(** The check thirty-one minutes after a login that asked to be
    remembered (the token lasts thirty days). *)
Lemma sessionCheck_timeout_witness :
  exists w',
    AuthUtil.sessionCheck (world_remembered 1861000) = (Ok tt, w')
    /\ items w' !! CONFIG.STORAGE_KEYS.AUTH_TOKEN = None
    /\ items w' !! CONFIG.STORAGE_KEYS.USER_DATA = None
    /\ items w' !! CONFIG.STORAGE_KEYS.ADMIN_SESSION = None
    /\ items w' !! CONFIG.STORAGE_KEYS.REMEMBER_ME = None
    /\ sessionCheckInterval w' = false
    /\ forall t, AuthUtil.isAuthenticated (with_clock t w')
                 = (Ok JNull, with_clock t w').
Proof.
  apply (sessionCheck_timeout (world_remembered 1861000) (JBool true)
           (JObj [("startTime", JNum 1000); ("lastActivity", JNum 1000);
                  ("warningShown", JBool false)])).
  - vm_compute. reflexivity.
  - reflexivity.
  - vm_compute. reflexivity.
  - reflexivity.
  - vm_compute. reflexivity.
Defined.

(** When [isAuthenticated()] is falsy at the check, the check only stops
    the interval: the storage stays as it is. *)
Lemma sessionCheck_not_authenticated (w : World) (a : JsVal) :
  AuthUtil.isAuthenticated w = (Ok a, w) ->
  truthy a = false ->
  AuthUtil.sessionCheck w = (Ok tt, with_interval false w).
Proof.
  intros Ha Hta. unfold AuthUtil.sessionCheck.
  unfold bind at 1. now rewrite Ha, Hta.
Qed.

(** One minute after the token of an admin login has expired, the check
    finds the session no longer authenticated and leaves the token, the
    user data and the session record in the storage. *)
Example sessionCheck_after_expiry :
  exists w',
    AuthUtil.sessionCheck (world_logged_in 1861000) = (Ok tt, w')
    /\ items w' = items (world_logged_in 1861000)
    /\ is_Some (items w' !! CONFIG.STORAGE_KEYS.AUTH_TOKEN)
    /\ is_Some (items w' !! CONFIG.STORAGE_KEYS.USER_DATA)
    /\ is_Some (items w' !! CONFIG.STORAGE_KEYS.ADMIN_SESSION).
Proof.
  eexists. split.
  - apply (sessionCheck_not_authenticated _ (JBool false)); vm_compute; reflexivity.
  - repeat split; vm_compute; eauto.
Qed.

Exercise aim =>
Your task is to repeat the records exactly. Begin at their first line and stop after the line containing "CONFIG.STORAGE_KEYS.AUTH_TOKEN = None".

Response below =>
(** The check thirty-one minutes after a login that asked to be
    remembered (the token lasts thirty days). *)
Lemma sessionCheck_timeout_witness :
  exists w',
    AuthUtil.sessionCheck (world_remembered 1861000) = (Ok tt, w')
    /\ items w' !! CONFIG.STORAGE_KEYS.AUTH_TOKEN = None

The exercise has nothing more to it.